Let us note first of all what pronouns are for. They relieve us of the burden of having to repeat someone’s name every ten seconds. We do not say, unless we are in a fit of sarcasm or madness, “John forgot John’s school books today, so when John got on the bus John had to ask John’s friends if any of them could lend John any.” We do not say, unless we are in a fit of political correctness of madness, “God provides for God’s people, most of all by sending down God’s son.”

In fact, if I say, “John forgot John’s books today,” the person to whom I am speaking will immediately wonder whether there are two persons named John, or only one. So too when we say, “God provides for God’s people,” since the possibility that there are two Gods is foreclosed, we suggest that perhaps God is not a personal God at all, but a thing, a force.

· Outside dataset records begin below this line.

(* ===== verification/Registry.v ===== *)
(** * The plugin registry (internal/plugin/registry.go, api.go)

    Registration, enabling, resolution by capability and by kind, and the
    dependency graph with its startup order.  The Go registry keeps the same
    [*Registration] under its id and under each of its capabilities; here the
    registrations live under their ids and a capability lists ids, which is the
    same sharing: [Disable] is seen from both sides.  What a factory builds is
    a parameter. *)

From S2P Require Import Prelude.
From S2P Require Import GoStrings.

(** ** Data *)
Record VersionInfo := {
  APIVersion : string; MinRuntimeVersion : string; MaxRuntimeVersion : string }.
Definition PluginKindPipeline : string := "pipeline".
Definition PluginKindProvider : string := "provider".
Definition PluginKindIntegration : string := "integration".
Definition PluginStateRegistered : string := "registered".
Definition PluginStateHealthy : string := "healthy".
Definition PluginStateDegraded : string := "degraded".

Record PluginDescriptor := {
  pd_ID : string; Kind : string; pd_Name : string; Description : string; Version : string;
  Capabilities : list string; DependsOn : list string; ConfigSchemaRef : string;
  pd_VersionInfo : VersionInfo }.
Definition no_version : VersionInfo :=
  {| APIVersion := ""; MinRuntimeVersion := ""; MaxRuntimeVersion := "" |}.

Record Registration (F : Type) := {
  Descriptor : PluginDescriptor; Factory : F; Enabled : bool; rg_State : string;
  rg_Error : option string }.
Arguments Descriptor {F}.
Arguments Factory {F}.
Arguments Enabled {F}.
Arguments rg_State {F}.
Arguments rg_Error {F}.

Record Registry (F : Type) := {
  byID : gmap string (Registration F); byCapability : gmap string (list string);
  dependencies : gmap string (list string); dependents : gmap string (list string);
  sortedStartup : list string }.
Arguments byID {F}.
Arguments byCapability {F}.
Arguments dependencies {F}.
Arguments dependents {F}.
Arguments sortedStartup {F}.

Definition ErrAlreadyRegistered : string := "plugin: already registered".
Definition ErrUnknownPlugin : string := "plugin: unknown plugin".
Definition ErrDependencyCycle : string := "plugin: dependency cycle".

(** [append(m[k], x)], stored back. *)
Definition push (k x : string) (m : gmap string (list string)) : gmap string (list string) :=
  <[k := default [] (m !! k) ++ [x]]> m.

Section registry.
Context `{MapRange} {F : Type}.

Definition NewRegistry : Registry F :=
  {| byID := ∅; byCapability := ∅; dependencies := ∅; dependents := ∅; sortedStartup := [] |}.

Definition Register (r : Registry F) (d : PluginDescriptor) (f : F) : res (Registry F) :=
  match byID r !! pd_ID d with
  | Some _ => Err (ErrAlreadyRegistered +:+ ": " +:+ pd_ID d)
  | None =>
      Ok {| byID := <[pd_ID d := {| Descriptor := d; Factory := f; Enabled := true;
                                    rg_State := PluginStateRegistered; rg_Error := None |}]> (byID r);
            byCapability := foldl (λ m cap, push cap (pd_ID d) m) (byCapability r) (Capabilities d);
            dependencies := match DependsOn d with
                            | [] => dependencies r
                            | l => <[pd_ID d := l]> (dependencies r)
                            end;
            dependents := dependents r; sortedStartup := sortedStartup r |}
  end.

Definition set_byID (r : Registry F) (m : gmap string (Registration F)) : Registry F :=
  {| byID := m; byCapability := byCapability r; dependencies := dependencies r;
     dependents := dependents r; sortedStartup := sortedStartup r |}.
Definition set_enabled (b : bool) (x : Registration F) : Registration F :=
  {| Descriptor := Descriptor x; Factory := Factory x; Enabled := b; rg_State := rg_State x;
     rg_Error := rg_Error x |}.

(** [Enable] and [Disable]. *)
Definition switch (b : bool) (r : Registry F) (id : string) : res (Registry F) :=
  match byID r !! id with
  | None => Err (ErrUnknownPlugin +:+ ": " +:+ id)
  | Some x => Ok (set_byID r (<[id := set_enabled b x]> (byID r)))
  end.
Definition Enable : Registry F → string → res (Registry F) := switch true.
Definition Disable : Registry F → string → res (Registry F) := switch false.

Definition providers (r : Registry F) (cap : string) : list string :=
  default [] (byCapability r !! cap).

Definition ResolveByCapability (r : Registry F) (cap : string) : list PluginDescriptor :=
  omap (λ id, x ← byID r !! id; if Enabled x then Some (Descriptor x) else None) (providers r cap).

Definition ResolveAllByKind (r : Registry F) (kind : string) : list PluginDescriptor :=
  omap (λ kv, if Enabled kv.2 && String.eqb (Kind (Descriptor kv.2)) kind
              then Some (Descriptor kv.2) else None) (range (byID r)).

(** ** The dependency graph *)
Definition missing_error (id cap : string) : string :=
  "plugin: plugin " +:+ id +:+ " depends on capability " +:+ cap +:+ " with no providers".

(** The loop over the capabilities of one plugin, and the loop over the
    plugins with dependencies; both stop at a capability nobody provides. *)
Fixpoint link_caps (r : Registry F) (id : string) (caps : list string)
    (m : gmap string (list string)) : gmap string (list string) * option string :=
  match caps with
  | [] => (m, None)
  | cap :: caps' =>
      match providers r cap with
      | [] => (m, Some (missing_error id cap))
      | l => link_caps r id caps' (foldl (λ m b, push b id m) m l)
      end
  end.
Fixpoint link_all (r : Registry F) (l : list (string * list string))
    (m : gmap string (list string)) : gmap string (list string) * option string :=
  match l with
  | [] => (m, None)
  | (id, caps) :: l' =>
      match link_caps r id caps m with
      | (m', None) => link_all r l' m'
      | out => out
      end
  end.

Definition add_degree (r : Registry F) (m : gmap string Z) (kv : string * list string) : gmap string Z :=
  foldl (λ m cap, <[kv.1 := default 0 (m !! kv.1) + Z.of_nat (length (providers r cap))]> m) m kv.2.
Definition in_degrees (r : Registry F) : gmap string Z :=
  foldl (add_degree r) ((λ _, 0) <$> byID r) (range (dependencies r)).

(** Kahn's algorithm: one step removes an edge, one round a plugin. *)
Definition visit (st : gmap string Z * list string) (d : string) : gmap string Z * list string :=
  let n := default 0 (st.1 !! d) - 1 in
  (<[d := n]> st.1, if n =? 0 then st.2 ++ [d] else st.2).

Fixpoint kahn (fuel : nat) (deps : gmap string (list string)) (deg : gmap string Z)
    (queue order : list string) : option (list string) :=
  match queue with
  | [] => Some order
  | id :: queue' =>
      match fuel with
      | O => None
      | S fuel' =>
          let '(deg', queue'') := foldl visit (deg, queue') (default [] (deps !! id)) in
          kahn fuel' deps deg' queue'' (order ++ [id])
      end
  end.

Definition start_queue (deg : gmap string Z) : list string :=
  omap (λ kv, if kv.2 =? 0 then Some kv.1 else None) (range deg).

Definition set_dependents (r : Registry F) (m : gmap string (list string)) (order : list string)
    : Registry F :=
  {| byID := byID r; byCapability := byCapability r; dependencies := dependencies r;
     dependents := m; sortedStartup := order |}.

(** The registry afterwards and the error; [None] is running out of fuel, one
    unit per registered plugin. Both loops over the dependencies walk them in
    the order [range] gives; the second comes out the same in every other one
    (RegistryFacts, [in_degrees_any_order]). *)
Definition BuildDependencyGraph (r : Registry F) : option (Registry F * option string) :=
  let '(deps, err) := link_all r (range (dependencies r)) (dependents r) in
  let r' := set_dependents r deps (sortedStartup r) in
  match err with
  | Some e => Some (r', Some e)
  | None =>
      let deg := in_degrees r in
      order ← kahn (size (byID r)) deps deg (start_queue deg) [];
      Some (if negb (Nat.eqb (length order) (size (byID r)))
            then (r', Some ErrDependencyCycle)
            else (set_dependents r deps order, None))
  end.

Definition StartupOrder (r : Registry F) : list string := sortedStartup r.
Definition AllPluginIDs (r : Registry F) : list string := (range (byID r)).*1.
Definition RegistrationFor (r : Registry F) (id : string) : option (Registration F) := byID r !! id.
End registry.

Personal pronouns are proper to persons; awkward avoidance of personal pronouns in the case of God suggests that there is no person there to whom to refer. The warmth of the personal pronoun is replaced with the unsettling repetition of a name that is not a name, or with locutions that avoid both the pronoun and the name. We also use pronouns for quick reference to people whose names we do not know. In all of the European languages of which I am aware, pronouns help us narrow down the range of referents by sex, which is the first thing we notice about somebody and the last thing we forget. You see a man walking down the street. He – notice the pronoun – slumps against a lamppost. You say to your friend, “Look at him – I wonder if he’s all right?” And you go over and say, “Sir, do you need any help?”

Or you see a little girl in the middle of a public square, alone and looking puzzled. You say to your friend, “I think she’s lost her mother.” And you go over and say, “Little girl, do you need any help?”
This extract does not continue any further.